___ DATA

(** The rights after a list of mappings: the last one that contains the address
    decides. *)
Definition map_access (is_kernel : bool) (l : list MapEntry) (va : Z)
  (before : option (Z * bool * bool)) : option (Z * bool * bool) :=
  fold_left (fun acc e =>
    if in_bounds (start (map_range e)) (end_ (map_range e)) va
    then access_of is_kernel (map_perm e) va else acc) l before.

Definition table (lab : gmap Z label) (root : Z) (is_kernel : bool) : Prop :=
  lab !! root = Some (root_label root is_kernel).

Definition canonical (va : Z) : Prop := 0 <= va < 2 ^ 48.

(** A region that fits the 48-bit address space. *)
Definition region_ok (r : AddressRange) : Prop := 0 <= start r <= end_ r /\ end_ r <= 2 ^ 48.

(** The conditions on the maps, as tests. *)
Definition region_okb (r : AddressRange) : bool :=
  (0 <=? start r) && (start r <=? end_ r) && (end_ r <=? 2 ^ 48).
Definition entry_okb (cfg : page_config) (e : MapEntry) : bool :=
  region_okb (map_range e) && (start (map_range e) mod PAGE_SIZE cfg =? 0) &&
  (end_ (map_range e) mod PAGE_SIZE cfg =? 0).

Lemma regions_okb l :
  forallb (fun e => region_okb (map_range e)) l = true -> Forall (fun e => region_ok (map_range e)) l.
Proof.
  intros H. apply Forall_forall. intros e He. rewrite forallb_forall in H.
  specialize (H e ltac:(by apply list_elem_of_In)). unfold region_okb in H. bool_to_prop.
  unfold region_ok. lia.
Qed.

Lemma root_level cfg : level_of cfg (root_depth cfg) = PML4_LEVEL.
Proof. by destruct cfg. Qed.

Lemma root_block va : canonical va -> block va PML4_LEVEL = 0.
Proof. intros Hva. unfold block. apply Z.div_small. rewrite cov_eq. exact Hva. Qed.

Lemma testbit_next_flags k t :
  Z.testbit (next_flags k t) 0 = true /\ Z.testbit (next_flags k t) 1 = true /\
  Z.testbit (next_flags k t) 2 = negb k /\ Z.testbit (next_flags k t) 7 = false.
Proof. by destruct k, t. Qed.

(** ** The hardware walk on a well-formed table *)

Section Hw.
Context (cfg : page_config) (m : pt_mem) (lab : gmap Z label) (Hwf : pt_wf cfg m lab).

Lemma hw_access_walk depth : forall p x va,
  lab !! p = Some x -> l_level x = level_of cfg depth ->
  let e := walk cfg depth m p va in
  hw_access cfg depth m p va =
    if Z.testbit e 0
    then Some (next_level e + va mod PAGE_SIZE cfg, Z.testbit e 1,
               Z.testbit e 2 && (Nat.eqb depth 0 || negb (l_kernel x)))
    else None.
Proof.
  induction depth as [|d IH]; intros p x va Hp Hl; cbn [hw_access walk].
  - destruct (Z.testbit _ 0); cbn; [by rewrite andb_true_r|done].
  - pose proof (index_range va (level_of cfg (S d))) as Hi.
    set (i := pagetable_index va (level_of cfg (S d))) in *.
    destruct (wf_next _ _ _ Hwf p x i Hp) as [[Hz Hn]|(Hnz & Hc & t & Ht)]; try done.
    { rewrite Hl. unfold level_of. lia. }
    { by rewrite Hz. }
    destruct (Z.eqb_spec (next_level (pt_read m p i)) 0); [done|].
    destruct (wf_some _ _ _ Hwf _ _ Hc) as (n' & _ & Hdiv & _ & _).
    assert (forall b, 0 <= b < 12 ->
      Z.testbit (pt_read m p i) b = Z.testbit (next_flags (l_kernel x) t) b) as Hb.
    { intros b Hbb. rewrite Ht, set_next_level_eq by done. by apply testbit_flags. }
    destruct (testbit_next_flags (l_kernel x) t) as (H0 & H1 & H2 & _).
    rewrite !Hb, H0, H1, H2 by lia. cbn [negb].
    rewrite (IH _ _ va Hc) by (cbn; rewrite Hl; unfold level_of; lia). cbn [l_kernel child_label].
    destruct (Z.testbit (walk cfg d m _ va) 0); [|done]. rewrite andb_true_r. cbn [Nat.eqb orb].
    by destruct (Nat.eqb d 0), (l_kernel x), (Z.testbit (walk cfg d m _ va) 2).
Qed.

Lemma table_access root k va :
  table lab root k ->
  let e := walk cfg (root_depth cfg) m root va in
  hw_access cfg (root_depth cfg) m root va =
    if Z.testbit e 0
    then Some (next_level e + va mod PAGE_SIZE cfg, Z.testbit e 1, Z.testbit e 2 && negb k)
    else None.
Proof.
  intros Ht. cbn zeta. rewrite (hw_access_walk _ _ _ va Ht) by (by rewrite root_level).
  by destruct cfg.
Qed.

______
___ DATA

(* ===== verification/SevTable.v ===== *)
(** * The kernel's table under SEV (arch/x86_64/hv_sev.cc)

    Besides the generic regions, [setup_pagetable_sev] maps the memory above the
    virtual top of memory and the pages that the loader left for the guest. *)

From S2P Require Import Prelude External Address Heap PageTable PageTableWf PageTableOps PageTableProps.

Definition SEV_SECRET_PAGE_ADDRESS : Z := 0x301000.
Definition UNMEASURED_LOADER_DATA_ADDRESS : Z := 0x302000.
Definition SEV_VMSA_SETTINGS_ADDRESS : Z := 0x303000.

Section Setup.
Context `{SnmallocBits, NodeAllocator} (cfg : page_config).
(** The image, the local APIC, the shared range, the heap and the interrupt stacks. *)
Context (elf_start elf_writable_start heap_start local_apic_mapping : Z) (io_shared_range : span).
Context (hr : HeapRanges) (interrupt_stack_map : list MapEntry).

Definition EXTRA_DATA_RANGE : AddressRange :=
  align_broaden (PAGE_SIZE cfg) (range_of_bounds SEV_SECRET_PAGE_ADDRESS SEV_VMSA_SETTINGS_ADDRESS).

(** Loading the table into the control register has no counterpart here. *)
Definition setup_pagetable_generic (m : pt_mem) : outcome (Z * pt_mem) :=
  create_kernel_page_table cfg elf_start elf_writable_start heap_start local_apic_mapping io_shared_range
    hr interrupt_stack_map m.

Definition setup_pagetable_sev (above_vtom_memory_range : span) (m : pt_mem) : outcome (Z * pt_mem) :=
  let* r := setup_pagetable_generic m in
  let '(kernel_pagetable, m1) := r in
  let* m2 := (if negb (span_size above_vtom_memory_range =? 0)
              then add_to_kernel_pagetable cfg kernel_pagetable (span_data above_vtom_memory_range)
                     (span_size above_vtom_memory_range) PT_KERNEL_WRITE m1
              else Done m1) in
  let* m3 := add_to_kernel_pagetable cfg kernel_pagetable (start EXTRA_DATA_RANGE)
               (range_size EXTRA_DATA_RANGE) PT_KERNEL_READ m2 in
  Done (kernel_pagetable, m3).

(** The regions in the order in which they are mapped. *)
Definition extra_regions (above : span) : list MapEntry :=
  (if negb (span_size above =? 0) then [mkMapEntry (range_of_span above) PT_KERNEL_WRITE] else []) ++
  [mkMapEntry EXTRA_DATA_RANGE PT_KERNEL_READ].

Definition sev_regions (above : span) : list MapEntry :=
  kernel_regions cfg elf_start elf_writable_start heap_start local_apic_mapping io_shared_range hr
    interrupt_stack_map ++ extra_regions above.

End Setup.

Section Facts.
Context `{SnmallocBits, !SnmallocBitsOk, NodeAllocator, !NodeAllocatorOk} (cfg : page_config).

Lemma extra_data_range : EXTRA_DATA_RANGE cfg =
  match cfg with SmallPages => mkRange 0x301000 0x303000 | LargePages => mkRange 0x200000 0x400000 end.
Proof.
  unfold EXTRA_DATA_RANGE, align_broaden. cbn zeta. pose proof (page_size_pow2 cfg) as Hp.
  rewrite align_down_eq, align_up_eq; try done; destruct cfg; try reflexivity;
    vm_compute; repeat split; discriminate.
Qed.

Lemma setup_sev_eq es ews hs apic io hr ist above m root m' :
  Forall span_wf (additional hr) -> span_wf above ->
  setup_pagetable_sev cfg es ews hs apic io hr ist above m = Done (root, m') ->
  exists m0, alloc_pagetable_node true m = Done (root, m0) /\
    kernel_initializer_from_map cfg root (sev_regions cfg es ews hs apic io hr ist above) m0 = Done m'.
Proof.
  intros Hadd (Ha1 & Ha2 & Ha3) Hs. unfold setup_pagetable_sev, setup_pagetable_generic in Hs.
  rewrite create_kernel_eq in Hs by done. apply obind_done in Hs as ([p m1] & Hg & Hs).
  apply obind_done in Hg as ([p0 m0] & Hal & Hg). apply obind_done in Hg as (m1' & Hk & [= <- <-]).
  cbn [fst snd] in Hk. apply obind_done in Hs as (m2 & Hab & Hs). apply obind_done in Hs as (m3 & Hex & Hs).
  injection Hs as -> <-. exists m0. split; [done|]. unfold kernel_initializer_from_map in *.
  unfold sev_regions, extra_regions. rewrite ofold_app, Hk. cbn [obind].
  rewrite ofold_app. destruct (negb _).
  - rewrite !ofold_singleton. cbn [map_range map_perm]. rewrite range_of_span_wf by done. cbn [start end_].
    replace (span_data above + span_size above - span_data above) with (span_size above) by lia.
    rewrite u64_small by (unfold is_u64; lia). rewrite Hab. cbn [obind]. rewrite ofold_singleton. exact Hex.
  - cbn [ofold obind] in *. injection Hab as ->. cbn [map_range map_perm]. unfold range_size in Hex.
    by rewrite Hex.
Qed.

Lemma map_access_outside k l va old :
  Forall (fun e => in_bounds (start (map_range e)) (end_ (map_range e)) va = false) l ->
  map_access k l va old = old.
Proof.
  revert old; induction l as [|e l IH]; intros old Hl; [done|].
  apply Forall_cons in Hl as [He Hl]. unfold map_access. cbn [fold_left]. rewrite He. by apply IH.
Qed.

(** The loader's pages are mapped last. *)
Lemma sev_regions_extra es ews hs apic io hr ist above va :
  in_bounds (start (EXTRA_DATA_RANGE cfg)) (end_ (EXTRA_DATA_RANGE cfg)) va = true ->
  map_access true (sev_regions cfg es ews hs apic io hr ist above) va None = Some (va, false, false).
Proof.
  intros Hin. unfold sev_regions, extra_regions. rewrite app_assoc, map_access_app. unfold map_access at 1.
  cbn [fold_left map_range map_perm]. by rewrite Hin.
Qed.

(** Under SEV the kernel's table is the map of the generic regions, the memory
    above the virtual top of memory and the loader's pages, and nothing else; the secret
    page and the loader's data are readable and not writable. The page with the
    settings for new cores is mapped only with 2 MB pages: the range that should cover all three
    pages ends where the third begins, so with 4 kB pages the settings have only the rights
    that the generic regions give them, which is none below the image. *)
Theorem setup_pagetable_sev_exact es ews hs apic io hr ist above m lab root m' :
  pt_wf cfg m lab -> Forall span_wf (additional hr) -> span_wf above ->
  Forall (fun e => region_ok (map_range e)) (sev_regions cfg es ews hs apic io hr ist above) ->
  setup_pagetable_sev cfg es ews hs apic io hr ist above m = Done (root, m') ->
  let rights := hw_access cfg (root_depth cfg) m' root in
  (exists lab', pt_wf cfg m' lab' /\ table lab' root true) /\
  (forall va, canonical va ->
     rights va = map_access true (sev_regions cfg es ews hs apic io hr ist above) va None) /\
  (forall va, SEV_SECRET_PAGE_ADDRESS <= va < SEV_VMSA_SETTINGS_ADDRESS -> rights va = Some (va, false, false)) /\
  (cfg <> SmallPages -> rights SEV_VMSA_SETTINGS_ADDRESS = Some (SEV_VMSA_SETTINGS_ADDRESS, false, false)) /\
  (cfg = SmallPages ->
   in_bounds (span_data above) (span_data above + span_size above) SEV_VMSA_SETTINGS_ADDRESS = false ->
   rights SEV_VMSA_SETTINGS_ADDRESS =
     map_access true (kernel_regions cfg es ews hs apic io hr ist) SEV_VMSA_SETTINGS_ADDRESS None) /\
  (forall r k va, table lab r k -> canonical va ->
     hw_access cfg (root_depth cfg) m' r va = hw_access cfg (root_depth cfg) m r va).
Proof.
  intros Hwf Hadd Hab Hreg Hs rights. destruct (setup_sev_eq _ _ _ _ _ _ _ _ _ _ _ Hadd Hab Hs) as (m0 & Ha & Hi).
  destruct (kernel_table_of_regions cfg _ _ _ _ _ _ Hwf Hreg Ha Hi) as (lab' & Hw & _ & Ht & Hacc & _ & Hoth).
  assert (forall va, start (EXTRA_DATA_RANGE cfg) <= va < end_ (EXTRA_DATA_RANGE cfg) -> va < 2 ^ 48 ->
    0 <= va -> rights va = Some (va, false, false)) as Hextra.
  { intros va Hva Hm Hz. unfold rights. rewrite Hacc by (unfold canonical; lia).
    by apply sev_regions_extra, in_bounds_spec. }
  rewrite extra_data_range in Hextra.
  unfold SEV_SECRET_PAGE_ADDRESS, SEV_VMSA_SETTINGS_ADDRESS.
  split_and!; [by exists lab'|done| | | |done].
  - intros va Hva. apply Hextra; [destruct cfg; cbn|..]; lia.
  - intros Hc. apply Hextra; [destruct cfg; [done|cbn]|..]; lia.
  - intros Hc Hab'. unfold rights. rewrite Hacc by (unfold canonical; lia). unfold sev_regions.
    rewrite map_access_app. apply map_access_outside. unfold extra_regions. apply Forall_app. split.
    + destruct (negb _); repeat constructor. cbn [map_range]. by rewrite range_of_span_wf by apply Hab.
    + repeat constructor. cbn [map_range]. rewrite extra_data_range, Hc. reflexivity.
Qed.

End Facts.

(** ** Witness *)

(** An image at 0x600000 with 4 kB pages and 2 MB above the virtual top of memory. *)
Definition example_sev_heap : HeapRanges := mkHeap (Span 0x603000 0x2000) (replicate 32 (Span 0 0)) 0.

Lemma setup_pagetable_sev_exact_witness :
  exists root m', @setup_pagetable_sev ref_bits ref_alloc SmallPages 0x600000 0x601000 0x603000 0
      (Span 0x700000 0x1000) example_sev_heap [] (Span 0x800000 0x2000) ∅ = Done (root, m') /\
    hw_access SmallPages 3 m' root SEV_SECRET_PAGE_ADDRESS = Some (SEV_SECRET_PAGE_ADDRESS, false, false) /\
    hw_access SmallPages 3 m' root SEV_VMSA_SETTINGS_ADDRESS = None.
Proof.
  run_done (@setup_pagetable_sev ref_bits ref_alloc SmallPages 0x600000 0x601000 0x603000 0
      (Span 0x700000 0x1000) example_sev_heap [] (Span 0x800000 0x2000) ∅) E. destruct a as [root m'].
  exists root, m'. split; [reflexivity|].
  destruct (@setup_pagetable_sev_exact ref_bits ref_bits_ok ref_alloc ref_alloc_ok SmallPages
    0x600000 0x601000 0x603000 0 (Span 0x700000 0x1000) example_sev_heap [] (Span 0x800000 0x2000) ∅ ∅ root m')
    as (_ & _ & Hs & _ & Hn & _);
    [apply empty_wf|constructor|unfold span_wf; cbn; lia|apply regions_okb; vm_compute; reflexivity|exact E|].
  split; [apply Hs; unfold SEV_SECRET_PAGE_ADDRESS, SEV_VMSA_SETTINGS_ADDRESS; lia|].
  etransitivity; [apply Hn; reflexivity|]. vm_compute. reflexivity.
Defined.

______

> ASSIGNED TASK: Your task is to retype the entries verbatim, starting with the line that holds "else Done m1) in" and stopping after the line that holds "Section Facts.".

> EXERCISE ANSWER:
              else Done m1) in
  let* m3 := add_to_kernel_pagetable cfg kernel_pagetable (start EXTRA_DATA_RANGE)
               (range_size EXTRA_DATA_RANGE) PT_KERNEL_READ m2 in
  Done (kernel_pagetable, m3).

(** The regions in the order in which they are mapped. *)
Definition extra_regions (above : span) : list MapEntry :=
  (if negb (span_size above =? 0) then [mkMapEntry (range_of_span above) PT_KERNEL_WRITE] else []) ++
  [mkMapEntry EXTRA_DATA_RANGE PT_KERNEL_READ].

Definition sev_regions (above : span) : list MapEntry :=
  kernel_regions cfg elf_start elf_writable_start heap_start local_apic_mapping io_shared_range hr
    interrupt_stack_map ++ extra_regions above.

End Setup.

Section Facts.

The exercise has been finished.